Oleh Belanda, Soekarno dianggap sebagai tahanan cukup berbahaya sebab menghasut orang lain untuk merdeka. Bahkan agar Soekarno tidak bisa mendapatkan informasi yang berasal dari luar penjara, beliau diisolasi bersama tahanan elite. Penghuni tahanan elite ini sebagian besar adalah warga Negara Belanda yang melakukan korupsi, penggelapan dan juga penyelewengan. Justru, ini menjadikan topik pembicaraan Soekarno tidak sesuai dengan para tahanan sebab yang ingin dibicarakan beliau adalah bagaimana untuk memerdekakan Indonesia.

Topik pembicaraan yang biasanya dia dengar adalah soal cuaca, makanan dan hal yang tidak pernah penting. Berada di penjara Suka miskin selama berbulan-bulan, menjadikan Soekarno putus komunikasi dengan para sahabat seperjuangannya. Namun dirinya tak kehilangan akal dan selalu mencari informasi dari luar.
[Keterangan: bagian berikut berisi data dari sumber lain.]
Lemma read_handler_ok p (S : system D DB) r :
  sys_inv inv S -> net_ok S (Readable p r) ->
  exists S', read_handler same_bucket ae db_query db_exec frames S p r = Some S' /\ sys_inv inv S'.
Proof.
  intros HS [Hl Hreq]. destruct r as [bs| | |]; try by apply (read_nothing_ok inv).
  pose proof Hl as [c Hc]. destruct (proj2 (si_dom _ _ HS p) Hl) as [[q fc] Hq].
  destruct (read_requests_exist p S bs c q fc) as (reqs & od & En & Hne & Hp & _);
    [by apply (sys_inv_sinv inv)|done|done|].
  destruct (exec_reqs_ok p reqs (front_of S fc) (out c)) as (f' & o' & Eq & Hf & Hw);
    [apply (si_commands _ _ HS)|by constructor; [apply HS|by exists c|apply HS]|done|done|by eapply Hreq|].
  by apply (read_data_ok inv p S bs c q fc reqs od f' o').
Qed.

(** Another table of users. *)
Lemma set_loading_ok J (S : system D DB) l : sys_inv J S -> sys_inv J (set_loading S l).
Proof. intros [A B C E F]. by constructor. Qed.

Lemma set_users_ok J `{!SessionInv J} (S : system D DB) u :
  sys_inv J S -> J (set_users (srv S) u) ->
  sys_inv J (set_world S (set_srv (sys_world S) (set_users (srv S) u))).
Proof. intros HS HJ. by apply set_srv_ok. Qed.

Lemma loader_ok (S : system D DB) :
  sys_inv inv S -> net_ok S Load -> exists S', loader_step db_query S = Some S' /\ sys_inv inv S'.
Proof.
  intros HS Hl. unfold loader_step. destruct (loading S) as [[|row rows]|] eqn:El.
  - by eexists.
  - destruct (Hl row rows El) as [Hrow Hroom]. pose proof (inv_users _ (si_inv _ _ HS)) as Hu.
    destruct (load_users_ok db_query [row] (db (srv S)) (users (srv S)) Hu) as (u & -> & Hu' & Hg).
    { by repeat constructor. }
    { unfold room in Hroom. cbn. lia. }
    cbn [obind]. eexists. split; [done|]. apply set_loading_ok, set_users_ok; [apply _|done|].
    apply add_user_inv; [apply HS|done|done].
  - eexists. split; [done|]. by apply set_loading_ok.
Qed.

Abbreviation step := (net_step same_bucket ae ae_read db_query db_exec frames).

Lemma net_step_ok (S : system D DB) e :
  sys_inv inv S -> net_ok S e -> exists S', step S e = Some S' /\ sys_inv inv S'.
Proof.
  intros HS He. destruct e as [|p fd junk|p r|p um ws|now hz junk room]; cbn [net_step].
  - by apply loader_ok.
  - by apply (accept_ok inv).
  - by apply read_handler_ok.
  - by apply (write_handler_ok inv).
  - destruct (serverCron_ok inv now hz junk room S HS He) as (S' & -> & HS'). by eexists.
Qed.

Lemma start_ok g maxcl maxidle d now S :
  start g maxcl maxidle d now = Some S -> sys_inv inv S.
Proof.
  unfold start. destruct populate_ok as (cd & od & -> & Hc). cbn [obind]. intros [= <-].
  constructor; cbn [sys_commands sys_tbl sys_world w_rand inputs]; [apply init_inv|done| | |].
  - repeat split; cbn; lia.
  - intros p. unfold live. cbn. rewrite !lookup_empty. split; by intros [? ?].
  - intros p q fc fl. by rewrite lookup_empty.
Qed.

(** States that events with these conditions bring the server to. *)
Inductive net_reachable : system D DB -> Prop :=
  | net_start g maxcl maxidle d now S : start g maxcl maxidle d now = Some S -> net_reachable S
  | net_next S e S' : net_reachable S -> net_ok S e -> step S e = Some S' -> net_reachable S'.

Lemma net_reachable_inv S : net_reachable S -> sys_inv inv S.
Proof.
  induction 1 as [g mc mi d now S Hs|S e S' _ IH He Hs]; [by eapply start_ok|].
  destruct (net_step_ok S e IH He) as (S'' & Hs'' & Hi). congruence.
Qed.

(** ** Runs of the server, whatever arrives *)

(** The environment promises only that a new connection has a fresh address;
    a run goes on as long as nothing faults and the accounts are not more
    than the dictionary can index. *)
Inductive net_run : system D DB -> Prop :=
  | run_start g maxcl maxidle d now S : start g maxcl maxidle d now = Some S -> net_run S
  | run_next S e S' :
      net_run S -> (forall p fd junk, e = Accept p fd junk -> ~ live (srv S) p) ->
      step S e = Some S' -> Z.of_nat (account_count (sys_world S')) <= MAX_ACCOUNTS -> net_run S'.

Lemma drop_client_accounts (S : system D DB) p S' :
  drop_client ae S p = Some S' -> account_count (sys_world S') = account_count (sys_world S).
Proof. unfold drop_client. intros (s & E & [= <-])%obind_Some. exact (freeClient_brk ae _ _ _ E). Qed.

Lemma F_requests p (S : system D DB) bs c q fc reqs od f' o' :
  sys_inv sinv S -> objects (srv S) !! p = Some c -> inputs S !! p = Some (q, fc) ->
  readQueryFromClient ae note (unixtime (srv S)) [] (set_io q (out c)) (Data bs) = Some (reqs, od) ->
  exec_reqs (exec p) (front_of S fc) (out c) reqs = Some (f', o') ->
  exists oc, readQueryFromClient ae (exec p) (unixtime (srv S)) (front_of S fc) (set_io q (out c)) (Data bs) = Some (f', oc).
Proof.
  intros [A B C E F] Hc Hq En Eq.
  destruct (F p q fc _ Hq (flagmap_lookup _ _ _ Hc) (out c) eq_refl) as [Hp Hs].
  assert (closing (set_io q (out c)) \/ pstate (set_io q (out c))) as Hs0 by (destruct Hs; auto).
  destruct (read_requests ae (exec p) front_ok (unixtime (srv S)) (exec_obeys p) (front_of S fc) []
              (set_io q (out c)) (set_io q (out c)) bs B (twin_refl _) Hs0 Hp)
    as (reqs' & od' & En' & _ & _ & Hex & _).
  rewrite En in En'. injection En' as <- <-. destruct (Hex f' o' Eq) as (oc & Eoc & _). eauto.
Qed.

(** A read that returns. *)
Lemma read_handler_goes p (S : system D DB) r S' :
  sys_inv sinv S -> read_handler same_bucket ae db_query db_exec frames S p r = Some S' ->
  Z.of_nat (account_count (sys_world S')) <= MAX_ACCOUNTS -> sys_inv sinv S'.
Proof.
  intros HS Er Hm. pose proof Er as E. unfold read_handler in E.
  apply obind_Some in E as (c & Hc & E). apply obind_Some in E as ([q fc] & Hq & E). fold (front_of S fc) in E.
  assert (live (srv S) p) as Hl by by exists c.
  assert ((exists bs, r = Data bs) \/ forall bs, r <> Data bs) as [[bs ->]|Hr] by (destruct r; eauto).
  2:{ destruct (read_nothing_ok sinv p S r HS Hl Hr) as (S2 & E2 & HS2). congruence. }
  destruct (read_requests_exist p S bs c q fc HS Hc Hq) as (reqs & od & En & Hne & Hp & Hno).
  destruct (exec_reqs (exec p) (front_of S fc) (out c) reqs) as [[f' o']|] eqn:Eq; [|rewrite Hno in Er by done; done].
  destruct (exec_reqs_advances p reqs _ _ _ _ (si_commands _ _ HS : front_ok (front_of S fc)) Hp Eq) as [Hf [_ Hadv]].
  assert (account_count (world f') = account_count (sys_world S')) as Ea.
  { destruct (F_requests p S bs c q fc reqs od f' o' HS Hc Hq En Eq) as [oc Eoc]. rewrite Eoc in E. cbn [obind] in E.
    fold (back S f') in E. destruct oc as [q'|]; [|symmetry; by apply drop_client_accounts in E].
    apply obind_Some in E as (s' & Es & [= <-]). cbn. unfold upd in Es.
    change (srv (back S f')) with (w_srv (world f')) in Es.
    destruct (objects (w_srv (world f')) !! p); [by injection Es as <-|done]. }
  rewrite <- Ea in Hm.
  assert (world_ok sinv p (world f')) as Hw by (apply Hadv; [done|]; constructor; [apply HS|done|apply HS]).
  destruct (read_data_ok sinv p S bs c q fc reqs od f' o') as (S2 & E2 & HS2); [done..|]. congruence.
Qed.

Lemma net_run_step (S : system D DB) e S' :
  sys_inv sinv S -> (forall p fd junk, e = Accept p fd junk -> ~ live (srv S) p) ->
  step S e = Some S' -> Z.of_nat (account_count (sys_world S')) <= MAX_ACCOUNTS -> sys_inv sinv S'.
Proof.
  intros HS Hf Hs Hm. destruct e as [|p fd junk|p r|p um ws|now hz junk room]; cbn [net_step] in Hs.
  - revert Hs. unfold loader_step. destruct (loading S) as [[|row rows]|].
    + by intros [= <-].
    + intros (u & E & [= <-])%obind_Some. apply set_loading_ok, set_users_ok; [apply _|done|].
      apply (load_users_goes db_query) in E as [_ Hg]. apply Hg; [exact Hm|apply HS].
    + intros [= <-]. by apply set_loading_ok.
  - destruct (accept_ok sinv p fd junk S HS (Hf p fd junk eq_refl)) as (S2 & E2 & HS2). congruence.
  - by eapply read_handler_goes.
  - destruct (objects (srv S) !! p) as [c|] eqn:Hc; [|unfold write_handler in Hs; by rewrite Hc in Hs].
    destruct (write_handler_ok sinv p S um ws HS) as (S2 & E2 & HS2); [by exists c|]. congruence.
  - apply obind_Some in Hs as ([S2 ms] & E & [= <-]).
    destruct (decide (hz = 0)) as [->|Hz]; [done|].
    destruct (serverCron_ok sinv now hz junk room S HS Hz) as (S3 & E3 & HS3). congruence.
Qed.

Lemma net_run_inv S : net_run S -> sys_inv sinv S.
Proof.
  induction 1 as [g mc mi d now S Hs|S e S' _ IH Hf Hs Hm].
  - apply (sys_inv_sinv inv). by eapply start_ok.
  - by eapply net_run_step.
Qed.

(** The thread, left alone, loads what [do_mysql_dump_redis] does in one go. *)
Fixpoint loader_run (n : nat) (S : system D DB) : option (system D DB) :=
  match n with O => Some S | S n => let? S := loader_step db_query S in loader_run n S end.

Lemma loader_rows rows : forall S : system D DB,
  loading S = Some rows ->
  loader_run (length rows) S =
  let? u := load_users db_query rows (db (srv S)) (users (srv S)) in
  Some (set_loading (set_world S (set_srv (sys_world S) (set_users (srv S) u))) (Some [])).
Proof.
  induction rows as [|row rows IH]; intros S El; cbn [loader_run length].
  { cbn [load_users obind]. destruct S as [a b c d e f g w i l]. cbn in El. subst l.
    destruct w as [x [k o u dd t] n]. done. }
  unfold loader_step. rewrite El. cbn [load_users].
  destruct (row !! 0%nat) as [uid|]; [|done]. cbn [obind]. destruct (row !! 1%nat) as [name|]; [|done]. cbn [obind].
  destruct (insertUserInfo _ uid name) as [u1|]; [|done]. cbn [obind].
  destruct (insert_all_node db_query _ u1 uid name) as [u2|]; [|done]. cbn [obind].
  rewrite IH by done. done.
Qed.

Theorem loader_alone (S : system D DB) rows :
  loading S = None -> db_query (db (srv S)) user_query = Some rows ->
  loader_run (Datatypes.S (length rows)) S =
  let? s := do_mysql_dump_redis db_query (srv S) in
  Some (set_loading (set_world S (set_srv (sys_world S) s)) (Some [])).
Proof.
  intros El Eq. cbn [loader_run]. unfold loader_step. rewrite El. cbn [obind]. rewrite Eq.
  unfold do_mysql_dump_redis. rewrite Eq. etrans; [by apply (loader_rows rows)|].
  change (srv (set_loading S _)) with (srv S).
  by destruct (load_users db_query rows (db (srv S)) (users (srv S))).
Qed.


(** C1: sessions stay consistent on the wire.  In every state the server can
    reach, whatever bytes the clients send and however they are cut, whatever
    the database answers, and however connections, reads, writes, turns of
    the timer and steps of the thread that loads the accounts follow one
    another, an account is marked [on] exactly when some connected client is
    logged in as that user, no account has two such clients, every connected
    client has its parser and no other, and the command table is intact.  A
    run ends where the code faults, a null pointer given to [sprintf]
    included ([Demo.early_login_faults]), and with more than 2^29 accounts. *)
Theorem network_sessions_consistent S :
  net_run S ->
  consistent (srv S) /\ (forall p, p ∈ clients (srv S) <-> is_Some (inputs S !! p)) /\
  commands_ok (sys_commands S) (sys_tbl S).
Proof.
  intros [A B C E F]%net_run_inv. split; [by apply inv_consistent|]. split; [|done].
  intros p. rewrite E. apply (sinv_clients _ A).
Qed.

End System.

(** ** A login over the wire *)
Module Demo.
Import Scenario DictRefinement DictImpl.

#[local] Instance ud : UserDict (dict cstring nat) nat := dict_userdict 5381 true.
#[local] Instance ud_spec : UserDictSpec (dict cstring nat) nat := dict_userdict_spec 5381 true.

(** The bucket of a name and of its part before the NUL. *)
Definition bucket (d : dict cstring nat) (name : list Z) : Z :=
  casehash_loop name (u32 5381) &. sizemask (ht0 d).
Definition same_bucket (d : dict cstring nat) (name : list Z) : bool := bucket d name =? bucket d (cstr name).

Definition frames (n : nat) : stackframe := Frame 0 0 Md5Proofs.stack.

Definition defaults : config :=
  Config false 0 0 true 3 0 0 [] false 0 10 0 true 0 true false false 0.

Abbreviation wired := (system (dict cstring nat) unit).
Abbreviation stepd := (net_step same_bucket ae ae query exec frames).

Abbreviation reached := (net_reachable same_bucket ae ae query exec frames).
Abbreviation runs_to := (net_run same_bucket ae ae query exec frames).

Definition T0 : wired :=
  default (System defaults 0 0 ud_create [] 0 [] (CWorld Rand.initial (init_server tt 0) 0) ∅ None)
    (start defaults 10000 0 tt 0).

Lemma T0_eq : start defaults 10000 0 tt 0 = Some T0.
Proof. vm_compute. reflexivity. Qed.

(** A series of events, each checked: addresses of new connections are fresh,
    and there are not too many accounts. *)
Definition freshb (T : wired) (e : net_event) : bool :=
  match e with Accept p _ _ => bool_decide (objects (srv T) !! p = None) | _ => true end.

Fixpoint play (es : list net_event) (T : wired) : option wired :=
  match es with
  | [] => Some T
  | e :: es =>
      if freshb T e then
        let? T := stepd T e in
        if Z.of_nat (account_count (sys_world T)) <=? MAX_ACCOUNTS then play es T else None
      else None
  end.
Akhirnya beliau menemukan media yang bisa digunakan sebagai sarana komunikasi dengan istrinya yakni dengan telur. Jika telur yang dibawa berupa telur asin, maka kabar buruk sedang menimpa teman seperjuangan Bung Karno. Akan tetapi beliau hanya bisa menduga saja sebab tak tau persis apa yang sedang terjadi. Soekarno selalu mendapat pengawasan ketat sehingga tak leluasa berbicara dengan Inggit. Setiap barang bawaan yang dibawa oleh Inggit pun selalu mendapat pemeriksaan khusus. 
Biografi Presiden Soekarno

Lama kelamaan Soekarno dan inggit menemukan cara yang dianggap lebih mudah untuk melakukan komunikasi untuk mengelabui tentara Belanda. Meski medianya masih sama berupa telur, namun sekarang cara berbeda diterapkan untuk melakukan komunikasi sebagai kabar di luar penjara. Caranya adalah dengan menusuk jarum ke bagian telur. Jika mendapati kiriman telur dengan satu tusukan, itu artinya adalah kabar baik. Jika telur ditusuk sebanyak dua kali, artinya ada salah seorang teman yang sedang ditangkap. Sedangkan 3 tusukan, maknanya adalah penyergapan kepada aktivis kemerdekaan yang cukup besar.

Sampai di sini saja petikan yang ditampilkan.